Saved data entries
--- --- ---
(* ===== verification/R4JSample.v ===== *)
(** A concrete site of the reward-for-justice application for the examples and
    the witnesses: the story of one profile, as the sequence of requests that
    makes it, and the database after it. *)

From S2P Require Import Prelude Python Choices Orm Models World Apps.
From S2P Require Import R4JModels R4JFields R4JCriminals R4JReports R4JBounties R4JSystem.
#[local] Open Scope Z_scope.

(** Slugs, hashes and file names are the texts themselves. *)
Definition r4j_env_at (now : Z) : R4JEnv :=
  mkR4JEnv now (fun s => s) (fun s => py_prefix 64 ("#" +:+ s)%string) (fun p => ("r4j/" +:+ p)%string)
    (fun x y => negb (String.ltb y x)).

(** Requests, one a minute. *)
Fixpoint replay (now : Z) (qs : list r4j_request) (db : R4JDB) : R4JDB :=
  match qs with
  | [] => db
  | q :: qs' => replay (now + usec_per_min) qs' (serve q (r4j_env_at now) db).2
  end.

Fixpoint all_admissible (now : Z) (qs : list r4j_request) (db : R4JDB) : Prop :=
  match qs with
  | [] => True
  | q :: qs' => admissible db q /\
                all_admissible (now + usec_per_min) qs' (serve q (r4j_env_at now) db).2
  end.

Lemma replay_reachable qs : forall now db,
  r4j_reachable db -> all_admissible now qs db -> r4j_reachable (replay now qs db).
Proof.
  induction qs as [|q qs IH]; intros now db Hr Ha; [done|]. destruct Ha as [Hq Ha].
  cbn [replay]. apply IH; [by constructor|done].
Qed.

(** ** The story *)

(** The row with key [i], or a given one. *)
Definition row {A} `{Model R4JDB A} (i : Z) (db : R4JDB) (x : A) : A := default x (rows_of db !! i).

(** A profile, as far as the services look at what they are given. *)
Definition profile (i : Z) : R4JCriminal :=
  mkCriminal i "Ali" "Rezaei" "Ali Rezaei" (Some "0012345679"%string) (Some 3653) Gender.MALE
    "IR" "Tehran" "Tehran" "description" "crimes" "" false None (Some 9) 0 0 true 0 0.

Definition a_bounty (i : Z) (status : BountyStatus.t) : R4JBounty :=
  mkBounty i 1 7 60000 status None None "" true 0 0.

Definition evidence_file : Upload := mkUpload "photo.pdf" ["first "; "second"]%string.

Definition tip : Suggestions :=
  mkSuggestions "seen in Shiraz"
    [("city", " Shiraz "); ("birth_date", "last spring"); ("first_name", "Reza")]%string
    ["Ali the Fox"]%string
    [mkPhoneInput "home" "0711234567" true ""]
    [mkSocialInput SocialPlatform.TELEGRAM "@fox" true]
    [mkFileInput evidence_file "a letter" CriminalAttachmentKind.DOCUMENT].

(** An administrator makes the profile and publishes it, without the city; two
    users set bounties; one of them sends a report. *)
Definition story : list r4j_request :=
  [ OnProfile (CreateCriminal (Some 9) "Ali" "Rezaei" Gender.MALE "0012345679" (Some 3653)
      "IR" "Tehran" "Tehran" "description" "crimes" "");
    OnProfile (PublishCriminal (profile 1));
    OnProfile (SetVisibility (profile 1) PublicVisibilityField.CITY false);
    OnProfile (AddPhone (profile 1) "0212345678" "office" true "asked twice");
    OnProfile (AddPhone (profile 1) "0219999999" "home" false "");
    OnProfile (AddAttachment (profile 1) evidence_file "verdict" CriminalAttachmentKind.DOCUMENT
      "" true (Some 9));
    OnBounty (SetBounty 1 7 60000);
    OnBounty (SetBounty 1 8 50000);
    OnBounty (RequestBountyCancel (a_bounty 1 BountyStatus.ACTIVE));
    OnReport (SubmitReport (profile 1) 7 tip) ]%string.

Definition noon : Z := 28333333 * usec_per_min.
Definition story_db : R4JDB := replay noon story empty_db.
Definition story_env : R4JEnv := r4j_env_at (noon + usec_per_hour).

Lemma story_reachable : r4j_reachable story_db.
Proof.
  apply replay_reachable; [constructor|]. cbn [all_admissible story].
  split_and!; try exact I. eexists. split; [vm_compute; reflexivity|reflexivity].
Qed.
--- --- ---
TASK BRIEF:
Find the line with "Lemma story_reachable : r4j_reachable". Transcribe it and every line after it exactly, through the end of the records above, and nothing else.

OUTPUT BELOW:
Lemma story_reachable : r4j_reachable story_db.
Proof.
  apply replay_reachable; [constructor|]. cbn [all_admissible story].
  split_and!; try exact I. eexists. split; [vm_compute; reflexivity|reflexivity].
Qed.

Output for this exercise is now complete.